## What is expected:
Wherever the string "JavaScript" shows up in the records below, return that line.

** Opening Records supplied block **

(** * Transcription app: job orchestration and progress streaming

    A shallow embedding of the two API routes of the application
    ([src/app/api/transcribe/local/route.ts], the upload route, and
    [src/app/api/transcribe-url/route.ts], the URL route) and of the stream
    consumer of [src/app/page.tsx], with the properties of the orchestration
    layer stated over them.

    Conventions.
    - A JavaScript string is a [string]: a sequence of code units restricted
      to the range 0..255.
    - A value of type [any] that came out of [JSON.parse] is a [json]; a
      property that is absent ([undefined]) is [None].
    - A thrown [Error] is represented by its [message].
    - The file system is a finite map from paths to contents.
    - What the outside world answers (the network, the extraction tool, the
      worker process, the uuid generator) is an input of the model. *)

From Stdlib Require Import ZArith String Ascii List Bool Lia.
From stdpp Require Import base option gmap strings.
Import ListNotations.

Local Open Scope string_scope.
Local Open Scope list_scope.

(** ** JavaScript string primitives *)

Module JS.

(** [s.startsWith(pat)] *)
Fixpoint startsWith (pat s : string) : bool :=
  match pat, s with
  | EmptyString, _ => true
  | String a pat', String b s' => Ascii.eqb a b && startsWith pat' s'
  | String _ _, EmptyString => false
  end.

(** [s.indexOf(pat)], [None] standing for [-1]. *)
Fixpoint indexOf (pat s : string) : option nat :=
  if startsWith pat s then Some 0%nat
  else match s with
       | EmptyString => None
       | String _ s' => option_map S (indexOf pat s')
       end.

(** [s.includes(pat)] *)
Definition includes (pat s : string) : bool :=
  match indexOf pat s with Some _ => true | None => false end.

(** [s.substring(k)]: the string from offset [k] to the end. *)
Fixpoint substring (k : nat) (s : string) : string :=
  match k, s with
  | O, _ => s
  | S k', String _ s' => substring k' s'
  | S _, EmptyString => EmptyString
  end.

(** [s.split(sep)] for a one-character separator: always at least one
    piece, [n + 1] pieces for [n] separators. *)
Fixpoint split (sep : ascii) (s : string) : list string :=
  match s with
  | EmptyString => [EmptyString]
  | String c s' =>
      if Ascii.eqb c sep then EmptyString :: split sep s'
      else match split sep s' with
           | [] => [String c EmptyString]
           | l :: ls => String c l :: ls
           end
  end.

(** White space and line terminators removed by [trim], within the
    alphabet of the model: TAB, LF, VT, FF, CR, SP, NBSP. *)
Definition is_space (c : ascii) : bool :=
  let n := nat_of_ascii c in
  (Nat.leb 9 n && Nat.leb n 13) || Nat.eqb n 32 || Nat.eqb n 160.

Fixpoint trimStart (s : string) : string :=
  match s with
  | EmptyString => EmptyString
  | String c s' => if is_space c then trimStart s' else s
  end.

Fixpoint trimEnd (s : string) : string :=
  match s with
  | EmptyString => EmptyString
  | String c s' =>
      match trimEnd s' with
      | EmptyString => if is_space c then EmptyString else String c EmptyString
      | t => String c t
      end
  end.

(** [s.trim()] *)
Definition trim (s : string) : string := trimEnd (trimStart s).

(** The longest prefix of [s] that ends in a closing brace. *)
Fixpoint upto_last_close (s : string) : option string :=
  match s with
  | EmptyString => None
  | String c s' =>
      match upto_last_close s' with
      | Some t => Some (String c t)
      | None => if Ascii.eqb c "}" then Some (String c EmptyString) else None
      end
  end.

(** [s.match(/(\{[\s\S]*\})/)], returning capture group 1: the leftmost
    position holding an opening brace from which the greedy [[\s\S]*] can
    still reach a closing brace; the match runs to the last closing brace. *)
Fixpoint match_braces (s : string) : option string :=
  match s with
  | EmptyString => None
  | String c s' =>
      if Ascii.eqb c "{" then
        match upto_last_close s' with
        | Some t => Some (String c t)
        | None => match_braces s'
        end
      else match_braces s'
  end.

(** Decimal rendering of an integer, as a template literal prints it. *)
Fixpoint digits_of_pos (fuel : nat) (n : N) (acc : string) : string :=
  match fuel with
  | O => acc
  | S f =>
      let d := ascii_of_N (48 + N.modulo n 10) in
      let q := N.div n 10 in
      if N.eqb q 0 then String d acc else digits_of_pos f q (String d acc)
  end.

Definition string_of_N (n : N) : string :=
  digits_of_pos (S (N.to_nat (N.log2 n))) n EmptyString.

Definition string_of_Z (z : Z) : string :=
  match z with
  | Z0 => "0"
  | Zpos p => string_of_N (Npos p)
  | Zneg p => "-" +:+ string_of_N (Npos p)
  end.

End JS.

(** ** JSON values, [JSON.stringify] and [JSON.parse] *)

(** A number is kept as an exact decimal [m * 10^e]; the rounding of the
    platform's binary floating point is outside the model. An object is the
    list of its properties in insertion order. *)
#[warnings="-register-all"]
Inductive json : Type :=
| JNull
| JBool (b : bool)
| JNum (m e : Z)
| JStr (s : string)
| JArr (items : list json)
| JObj (props : list (string * json)).

Definition JInt (z : Z) : json := JNum z 0.

Module JSON.

(** *** Printing *)

Definition hex_digit (n : N) : ascii :=
  if N.ltb n 10 then ascii_of_N (48 + n) else ascii_of_N (87 + n).

(** The double quote character. *)
Definition dquote : ascii := ascii_of_nat 34.

(** One code unit inside a quoted JSON string. *)
Definition quote_char (c : ascii) : string :=
  let n := N_of_ascii c in
  if N.eqb n 8 then "\b"
  else if N.eqb n 9 then "\t"
  else if N.eqb n 10 then "\n"
  else if N.eqb n 12 then "\f"
  else if N.eqb n 13 then "\r"
  else if N.eqb n 34 then String "\" (String dquote EmptyString)
  else if N.eqb n 92 then "\\"
  else if N.ltb n 32 then
    "\u00" +:+ String (hex_digit (N.div n 16)) (String (hex_digit (N.modulo n 16)) EmptyString)
  else String c EmptyString.

Fixpoint quote_body (s : string) : string :=
  match s with
  | EmptyString => EmptyString
  | String c s' => quote_char c +:+ quote_body s'
  end.

Definition quote (s : string) : string :=
  String dquote (quote_body s +:+ String dquote EmptyString).

Fixpoint zeros (n : nat) : string :=
  match n with O => EmptyString | S n' => String "0" (zeros n') end.

Fixpoint take (n : nat) (s : string) : string :=
  match n, s with
  | S n', String c s' => String c (take n' s')
  | _, _ => EmptyString
  end.

(** Plain decimal notation of [m * 10^e] for a normalised pair (exponent
    notation, which the platform uses for very large and very small
    magnitudes, is outside the model). *)
Definition number_to_string (m e : Z) : string :=
  if Z.eqb m 0 then "0"
  else
    let sign := if Z.ltb m 0 then "-" else "" in
    let d := JS.string_of_N (Z.abs_N m) in
    let n := String.length d in
    if Z.leb 0 e then sign +:+ d +:+ zeros (Z.to_nat e)
    else
      let k := Z.to_nat (- e) in
      if Nat.ltb k n then sign +:+ take (n - k) d +:+ "." +:+ JS.substring (n - k) d
      else sign +:+ "0." +:+ zeros (k - n) +:+ d.

Fixpoint join (sep : string) (l : list string) : string :=
  match l with
  | [] => EmptyString
  | [x] => x
  | x :: rest => x +:+ sep +:+ join sep rest
  end.

(** [JSON.stringify(v)] without indentation. *)
Fixpoint stringify (v : json) : string :=
  match v with
  | JNull => "null"
  | JBool true => "true"
  | JBool false => "false"
  | JNum m e => number_to_string m e
  | JStr s => quote s
  | JArr items => "[" +:+ join "," (List.map stringify items) +:+ "]"
  | JObj props =>
      "{" +:+ join "," (List.map (fun kv => quote (fst kv) +:+ ":" +:+ stringify (snd kv)) props) +:+ "}"
  end.

(** *** Property access *)

(** [o[k]] on an object; [None] is [undefined]. *)
Fixpoint lookup_prop (k : string) (props : list (string * json)) : option json :=
  match props with
  | [] => None
  | (k', v) :: rest => if String.eqb k k' then Some v else lookup_prop k rest
  end.

(** [o[k] = v] while an object literal is being read: an existing key keeps
    its position and takes the new value, a new key goes last. *)
Fixpoint set_prop (k : string) (v : json) (props : list (string * json)) : list (string * json) :=
  match props with
  | [] => [(k, v)]
  | (k', v') :: rest =>
      if String.eqb k k' then (k, v) :: rest else (k', v') :: set_prop k v rest
  end.

(** *** A reference reader

    [JSON.parse] belongs to the platform. The routes below are written over
    any reader (see [Platform]); this one follows the JSON grammar and is
    used to run them on concrete inputs. *)

Definition is_ws (c : ascii) : bool :=
  let n := N_of_ascii c in
  N.eqb n 32 || N.eqb n 9 || N.eqb n 10 || N.eqb n 13.

Fixpoint skip_ws (s : string) : string :=
  match s with
  | String c s' => if is_ws c then skip_ws s' else s
  | EmptyString => EmptyString
  end.

Definition digit_val (c : ascii) : option Z :=
  let n := N_of_ascii c in
  if N.leb 48 n && N.leb n 57 then Some (Z.of_N (n - 48)) else None.

Definition hex_val (c : ascii) : option N :=
  let n := N_of_ascii c in
  if N.leb 48 n && N.leb n 57 then Some (n - 48)%N
  else if N.leb 97 n && N.leb n 102 then Some (n - 87)%N
  else if N.leb 65 n && N.leb n 70 then Some (n - 55)%N
  else None.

** Closing Records supplied block **

## Problem solution:
    - A JavaScript string is a [string]: a sequence of code units restricted
(** ** JavaScript string primitives *)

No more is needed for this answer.